Todd and Charla Wilkens and their children Trace, 8, Hudson, 5, and Farrah, 2, recently moved to Prince George where Todd is taking on a new associate pastor position.

Todd Wilkens’ decision to leave Terrace wasn’t easy

Todd Wilkens was known for his humour and enthusistic leadership of the summer VBS kids camp here

Leaving town wasn’t even on the radar for Terrace youth/associate pastor Todd Wilkens and his family, until doors kept opening and they believed God confirmed they should move to Prince George.

Wilkens, who has been involved with hundreds of youth in the Terrace area over the last 15 years, is known for his witty and enthusiastic leadership of the summer Vacation Bible School (VBS) at the Terrace Evangelical-free (E-free) Church beside Park Ave. Medical.

He also coordinated intramurals at Skeena Middle School since 2011 and organized community drop-in hockey nights at the sportsplex on Saturdays for the last eight years.

Wilkens said his family loves Terrace, and deciding to leave wasn’t easy.

“I’m excited for a new challenge, but it’s also really hard to leave all the great relationships and connections that we’ve made over the last 15 years,” he said.

“[I’ve been] very happy here, everything with our church is so good, and our community and our neighbourhood … the relationships are the hardest part.”

But Wilkens is also excited about what lies ahead.

Moving to Prince George, he’s taking on a position as associate pastor at College Heights Baptist Church, a church with 320 members pastored by his friend Curtis Reimer.

“I’m excited for the new role,” Wilkens said, adding that he’s stepping into a new realm, not involved with youth, but helping lead the church’s compassion ministry.
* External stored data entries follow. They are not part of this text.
Lemma consumeMediaParam_empty_quoted (name rest : string) :
  isToken name = true ->
  consumeMediaParam ("; " +:+ name +:+ "=" +:+ DQ +:+ DQ +:+ rest)
  = ("", "", "; " +:+ name +:+ "=" +:+ DQ +:+ DQ +:+ rest).
Proof.
  intros [Hne Htok]%isToken_spec. sapp.
  set (v := String ";" (String " " (name +:+ String "=" (DQ +:+ DQ +:+ rest)))).
  unfold consumeMediaParam.
  assert (Hv : TrimLeftSpace v = v) by (by apply TrimLeftSpace_nonspace).
  rewrite Hv. unfold v at 1 2. rewrite HasPrefix_cons. cbn [negb].
  replace (from 1 v) with (String " " (name +:+ String "=" (DQ +:+ DQ +:+ rest)))
    by (unfold v; by rewrite from_S, from_0).
  rewrite TrimLeftSpace_space by done.
  destruct name as [|n0 name]; [done|]. sapp.
  pose proof Htok as Htok'. apply tokens_cons in Htok' as [Hn0 _].
  apply isTokenChar_spec in Hn0 as (?&?&_).
  rewrite TrimLeftSpace_nonspace by (done || lia).
  rewrite <- str_app_cons, consumeToken_app by done.
  destruct (String.eqb_spec (ToLower (String n0 name)) "") as [E|_]; [done|].
  rewrite TrimLeftSpace_nonspace by done.
  rewrite HasPrefix_cons. cbn [negb]. rewrite from_S, from_0.
  unfold DQ at 1. sapp. rewrite TrimLeftSpace_nonspace by done.
  change (String dquote (DQ +:+ rest)) with (DQ +:+ DQ +:+ rest).
  by rewrite consumeValue_empty_quoted.
Qed.

Lemma nospace_app (a b : string) : nospace a -> nospace b -> nospace (a +:+ b).
Proof. induction a as [|c a IH]; sapp; cbn [nospace]; [done | naive_solver]. Qed.

Lemma tokens_nospace (s : string) : tokens s -> nospace s.
Proof.
  induction s as [|c s IH]; [done|]. intros [Hc Hs]%tokens_cons. cbn [nospace].
  apply isTokenChar_spec in Hc as (?&?&_). split; [split; [lia|done] | auto].
Qed.

Lemma runes_nospace_last (c : ascii) (s : string) :
  nospace (String c s) ->
  exists l x, runes (String c s) = l ++ [x] /\ IsSpace (fst x) = false.
Proof.
  revert c; induction s as [|d s IH]; intros c [[Hc1 Hc2] Hs].
  - exists [], (byte_of_ascii c, String c ""). split; [|done].
    by rewrite runes_cons_ascii.
  - destruct (IH d Hs) as (l & x & Hl & Hx).
    exists ((byte_of_ascii c, String c "") :: l), x. split; [|done].
    rewrite runes_cons_ascii by done. by rewrite Hl.
Qed.

Lemma TrimSpace_nospace (s : string) : nospace s -> TrimSpace s = s.
Proof.
  destruct s as [|c s]; [done|]. intros [[Hc1 Hc2] Hs].
  destruct s as [|d s]; [by apply TrimSpace_single|].
  destruct (runes_nospace_last d s Hs) as (l & x & Hl & Hx).
  by eapply TrimSpace_keep.
Qed.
“That’s one of the things I’m really looking forward to … [the ministry] is a way for the church to serve and help people in need, whether that’s in the hospital or in our community. It’s still kind of being formed, but just trying to reach out to people in need,” he said.

Wilkens says he was happy in Terrace, not looking to move, but last August his friend mentioned the church needed an associate pastor and the opportunity just stuck in his head.
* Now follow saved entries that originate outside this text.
Lemma job_iteration_in_step st key v :
  In key Job.vocabulary -> in_step st -> in_step (Job.iteration st (key, v)).
Proof.
  intros Hk Hst. simpl in Hk.
  destruct Hk as [<-|[<-|[<-|[]]]]; cbn [Job.iteration String.eqb Ascii.eqb Bool.eqb].
  - apply in_step_push; [assumption|].
    change (connect st ++ " name ILIKE '%' || $" ++ decimal (Loop.paramCount st) ++ " || '%'")
      with (connect st ++ " name ILIKE '%' || " ++ "$" ++ decimal (Loop.paramCount st) ++ " || '%'").
    rewrite placeholders_clause by reflexivity. now rewrite placeholders_connect.
  - apply in_step_push; [assumption|].
    change (connect st ++ " salary >= $" ++ decimal (Loop.paramCount st))
      with (connect st ++ " salary >= " ++ "$" ++ decimal (Loop.paramCount st)).
    rewrite placeholders_clause_end by reflexivity. now rewrite placeholders_connect.
  - destruct Hst as [Hs Hc]. split; simpl; [|assumption].
    rewrite placeholders_app by reflexivity.
    rewrite placeholders_connect, Hs. simpl. now rewrite List.app_nil_r.
Qed.

Lemma company_iteration_in_step st key v :
  In key Company.vocabulary -> in_step st -> in_step (Company.iteration st (key, v)).
Proof.
  intros Hk Hst. simpl in Hk.
  destruct Hk as [<-|[<-|[<-|[]]]]; cbn [Company.iteration String.eqb Ascii.eqb Bool.eqb];
    (apply in_step_push; [assumption|]).
  - change (connect st ++ " name ILIKE '%' || $" ++ decimal (Loop.paramCount st) ++ " || '%'")
      with (connect st ++ " name ILIKE '%' || " ++ "$" ++ decimal (Loop.paramCount st) ++ " || '%'").
    rewrite placeholders_clause by reflexivity. now rewrite placeholders_connect.
  - change (connect st ++ " num_employees >= $" ++ decimal (Loop.paramCount st))
      with (connect st ++ " num_employees >= " ++ "$" ++ decimal (Loop.paramCount st)).
    rewrite placeholders_clause_end by reflexivity. now rewrite placeholders_connect.
  - change (connect st ++ " num_employees <= $" ++ decimal (Loop.paramCount st))
      with (connect st ++ " num_employees <= " ++ "$" ++ decimal (Loop.paramCount st)).
    rewrite placeholders_clause_end by reflexivity. now rewrite placeholders_connect.
Qed.

(** A loop whose iterations keep the invariant keeps it. *)
Section Fold.

Variable iteration : Loop.t -> string * JsValue -> Loop.t.
Variable vocab : list string.
Hypothesis iteration_in_step : forall st k v,
  In k vocab -> in_step st -> in_step (iteration st (k, v)).

Lemma fold_in_step (q : JsObject JsValue) : forall st,
  Forall (fun k => In k vocab) (keys q) -> in_step st ->
  in_step (fold_left iteration q st).
Proof.
  induction q as [|[k v] q IH]; intros st Hq Hst; simpl; [assumption|].
  inversion Hq; subst. apply IH; [assumption|].
  now apply iteration_in_step.
Qed.

End Fold.

Lemma job_loop_in_step q st :
  recognized Jobs q -> in_step st -> in_step (Job.loop q st).
Proof. apply (fold_in_step Job.iteration Job.vocabulary job_iteration_in_step). Qed.

Lemma company_loop_in_step q st :
  recognized Companies q -> in_step st -> in_step (Company.loop q st).
Proof.
  apply (fold_in_step Company.iteration Company.vocabulary company_iteration_in_step).
Qed.

Lemma job_init_in_step : in_step Job.init.
Proof. split; reflexivity. Qed.

Lemma company_init_in_step : in_step Company.init.
Proof. split; reflexivity. Qed.

End Placeholders.

(** C2.  For a filter mapping whose keys are all recognized by the resource
    (jobs: title, minSalary, hasEquity; companies: name, minEmployees,
    maxEmployees), the parameters that occur in the built statement are
    exactly [$1, $2, ..., $n] in this order, where [n] is the number of bind
    values returned: as many placeholders as values, strictly increasing,
    without gap or reuse. *)
Theorem filter_placeholders_are_1_to_n (r : Resource) (q : JsObject JsValue) :
  recognized r q ->
  placeholders (sql (buildFilterQuery r q))
  = seq 1 (List.length (values (buildFilterQuery r q))).
Proof.
  intros Hq. destruct r; simpl.
  - destruct (job_loop_in_step q Job.init Hq job_init_in_step) as [Hs _].
    rewrite placeholders_app by reflexivity. rewrite Hs. simpl. apply List.app_nil_r.
  - destruct (company_loop_in_step q Company.init Hq company_init_in_step) as [Hs _].
    rewrite placeholders_app by reflexivity. rewrite Hs. simpl. apply List.app_nil_r.
Qed.

Lemma filter_placeholders_are_1_to_n_witness :
  recognized Jobs scenarioD /\
  placeholders (sql (buildFilterQuery Jobs scenarioD)) = [1; 2].
Proof.
  assert (H : recognized Jobs scenarioD) by recognized_keys.
  split; [exact H | exact (filter_placeholders_are_1_to_n Jobs scenarioD H)].
Defined.

(** ** Which values are bound *)

Section BoundValues.

Lemma job_iteration_values st kv :
  Loop.values (Job.iteration st kv)
  = (Loop.values st ++ vals (filter binds_value [kv]))%list.
Proof.
  destruct kv as [k v]. unfold Job.iteration, binds_value, vals.
  cbn [filter fst].
  destruct (k =? "title") eqn:E1.
  - apply String.eqb_eq in E1; subst. reflexivity.
  - destruct (k =? "minSalary") eqn:E2.
    + apply String.eqb_eq in E2; subst. reflexivity.
    + destruct (k =? "hasEquity"); simpl; [now rewrite List.app_nil_r | reflexivity].
Qed.

Lemma job_loop_values q : forall st,
  Loop.values (Job.loop q st) = (Loop.values st ++ vals (filter binds_value q))%list.
Proof.
  unfold Job.loop.
  induction q as [|kv q IH]; intros st; simpl fold_left.
  - unfold vals. simpl. now rewrite List.app_nil_r.
  - rewrite IH, job_iteration_values. rewrite <- List.app_assoc. f_equal.
    simpl. destruct (binds_value kv); reflexivity.
Qed.

Lemma company_iteration_values st kv :
  Loop.values (Company.iteration st kv) = (Loop.values st ++ [snd kv])%list.
Proof.
  destruct kv as [k v]. unfold Company.iteration.
  destruct (k =? "name"); [reflexivity|].
  destruct (k =? "minEmployees"); [reflexivity|].
  destruct (k =? "maxEmployees"); reflexivity.
Qed.

Lemma company_loop_values q : forall st,
  Loop.values (Company.loop q st) = (Loop.values st ++ vals q)%list.
Proof.
  unfold Company.loop.
  induction q as [|kv q IH]; intros st; simpl fold_left.
  - unfold vals. simpl. now rewrite List.app_nil_r.
  - rewrite IH, company_iteration_values. now rewrite <- List.app_assoc.
Qed.

Lemma job_values q :
  values (Job.buildFindAllSQLWithQueryString q) = vals (filter binds_value q).
Proof. unfold Job.buildFindAllSQLWithQueryString. simpl. now rewrite job_loop_values. Qed.

Lemma company_values q :
  values (Company.buildFindAllSQLWithQueryString q) = vals q.
Proof. unfold Company.buildFindAllSQLWithQueryString. simpl. now rewrite company_loop_values. Qed.

End BoundValues.

(** ** The statement text is a function of the keys *)

Section KeysOnly.

Lemma same_text_connect a b : same_text a b -> connect a = connect b.
Proof. intros (Hs & Hb & _). unfold connect. now rewrite Hs, Hb. Qed.

Lemma job_iteration_same_text a b k v w :
  same_text a b -> same_text (Job.iteration a (k, v)) (Job.iteration b (k, w)).
Proof.
  intros H. pose proof (same_text_connect _ _ H) as Hc.
  destruct H as (Hs & Hb & Hp). unfold Job.iteration, same_text.
  rewrite Hc, Hp.
  destruct (k =? "title"); [simpl; auto|].
  destruct (k =? "minSalary"); [simpl; auto|].
  destruct (k =? "hasEquity"); simpl; auto.
Qed.

Lemma company_iteration_same_text a b k v w :
  same_text a b -> same_text (Company.iteration a (k, v)) (Company.iteration b (k, w)).
Proof.
  intros H. pose proof (same_text_connect _ _ H) as Hc.
  destruct H as (Hs & Hb & Hp). unfold Company.iteration, same_text.
  rewrite Hc, Hp.
  destruct (k =? "name"); [simpl; auto|].
  destruct (k =? "minEmployees"); [simpl; auto|].
  destruct (k =? "maxEmployees"); simpl; auto.
Qed.

(** Two runs of a loop over the same keys, when one iteration on the same
    key keeps the texts equal. *)
Section TwoRuns.

Variable iteration : Loop.t -> string * JsValue -> Loop.t.
Hypothesis iteration_same_text : forall a b k v w,
  same_text a b -> same_text (iteration a (k, v)) (iteration b (k, w)).

Lemma fold_same_text (q1 : JsObject JsValue) : forall q2 a b,
  keys q1 = keys q2 -> same_text a b ->
  same_text (fold_left iteration q1 a) (fold_left iteration q2 b).
Proof.
  induction q1 as [|[k v] q1 IH]; intros [|[k' w] q2] a b Hk H; simpl in Hk;
    try discriminate; simpl; [assumption|].
  injection Hk as -> Hk. apply IH; [assumption|].
  now apply iteration_same_text.
Qed.

End TwoRuns.

Lemma job_loop_same_text q1 q2 a b :
  keys q1 = keys q2 -> same_text a b -> same_text (Job.loop q1 a) (Job.loop q2 b).
Proof. apply (fold_same_text Job.iteration job_iteration_same_text). Qed.

Lemma company_loop_same_text q1 q2 a b :
  keys q1 = keys q2 -> same_text a b -> same_text (Company.loop q1 a) (Company.loop q2 b).
Proof. apply (fold_same_text Company.iteration company_iteration_same_text). Qed.

Lemma same_text_refl a : same_text a a.
Proof. repeat split. Qed.

End KeysOnly.

(** C1.  The statement text of either builder is a function of the keys of
    the input mapping: two mappings with the same keys in the same order give
    the same text (for the partial-update builder, under the same translation
    table, and the same failure when it fails).  The values of the mapping
    reach the bind-value list only: the update builder returns all of them in
    order, the company builder too, the job builder those of the keys other
    than hasEquity. *)
Theorem statement_text_depends_on_keys_only (m1 m2 : JsObject JsValue) :
  keys m1 = keys m2 ->
  (forall t, setColsOf (Sql.sqlForPartialUpdate m1 t)
             = setColsOf (Sql.sqlForPartialUpdate m2 t)) /\
  (forall r, sql (buildFilterQuery r m1) = sql (buildFilterQuery r m2)) /\
  (forall t p, Sql.sqlForPartialUpdate m1 t = inr p -> Sql.values p = vals m1) /\
  values (buildFilterQuery Jobs m1) = vals (filter binds_value m1) /\
  values (buildFilterQuery Companies m1) = vals m1.
Proof.
  intros Hk. repeat split.
  - intros t. unfold Sql.sqlForPartialUpdate. rewrite Hk.
    destruct (List.length (keys m2) =? 0)%nat; [reflexivity|].
    destruct (Sql.sequence _); reflexivity.
  - intros [|]; simpl.
    + now destruct (job_loop_same_text m1 m2 _ _ Hk (same_text_refl Job.init)) as [-> _].
    + now destruct (company_loop_same_text m1 m2 _ _ Hk (same_text_refl Company.init)) as [-> _].
  - intros t p. unfold Sql.sqlForPartialUpdate.
    destruct (List.length (keys m1) =? 0)%nat; [discriminate|].
    destruct (Sql.sequence _); simpl; [discriminate|].
    now intros [= <-].
  - apply job_values.
  - apply company_values.
Qed.

Lemma statement_text_depends_on_keys_only_witness :
  sql (buildFilterQuery Jobs [("title", JsString "test"); ("minSalary", JsNumber 80000)])
  = sql (buildFilterQuery Jobs [("title", JsString "x' OR 1=1 --"); ("minSalary", JsNull)]).
Proof.
  refine (proj1 (proj2 (statement_text_depends_on_keys_only
    [("title", JsString "test"); ("minSalary", JsNumber 80000)]
    [("title", JsString "x' OR 1=1 --"); ("minSalary", JsNull)] _)) Jobs).
  reflexivity.
Defined.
When Wilkens talked to friends and mentors for advice, they all confirmed it sounded good.

“With decisions like this I tend to talk to lots of people … everybody that I talked to said the same thing. They said, ‘I don’t want to see you go, but it sounds pretty good.’ I didn’t get anybody that told me not to do it.”

Since Wilkens is originally from Prince George, it would also allow him to be closer to his parents.

And the timing of the move was good for the kids, he said, with two of them just reaching school age (Hudson, 5, and Farrah, 2).

“It’s going to become increasingly difficult for us to uproot,” said Wilkens, adding that it was hard enough to transition their son Trace, 8, out of Centennial Christian School where he has thrived.

Todd’s wife Charla acknowledged it’s a bit tough for her to leave.

She moved to Terrace 13 years ago, in 2004, and has worked various places, including running school programs at Thornhill Elementary School and Thornhill Primary in the past. She has also been heavily involved in church and youth group for many years, and is now a full-time mom.

“I’m looking at it as a new season in my life,” she said. “And I guess, change is good, too, but I will definitely miss the small town feel of Terrace,” she said. “It’s just such a nice community.”

Terrace E-free pastor Bob Pond said the family would definitely be missed, in the church and for him personally.

“It’s a big hole,” said Pond, “We’ve built up a relationship to the point where you’re not just co-workers but you’re friends … For me, the friendship is what I’m going to miss most,” Pond said, joking about how he used to visit Wilkens’ office whenever he needed a good laugh to energize him.

On a different front, Wilkens also leaves big shoes to fill at Skeena Middle School, where youth really enjoyed his humour and fun organization of intramurals, said Cory Killoran, the school’s vice-principal.

“The kids will miss him,” Killoran said, adding that Wilkens was at the school three-to-four times a week, opening the gym, organizing games and competing with staff teams school intramurals.

“He’s such a positive influence on everybody around him,” Killoran said.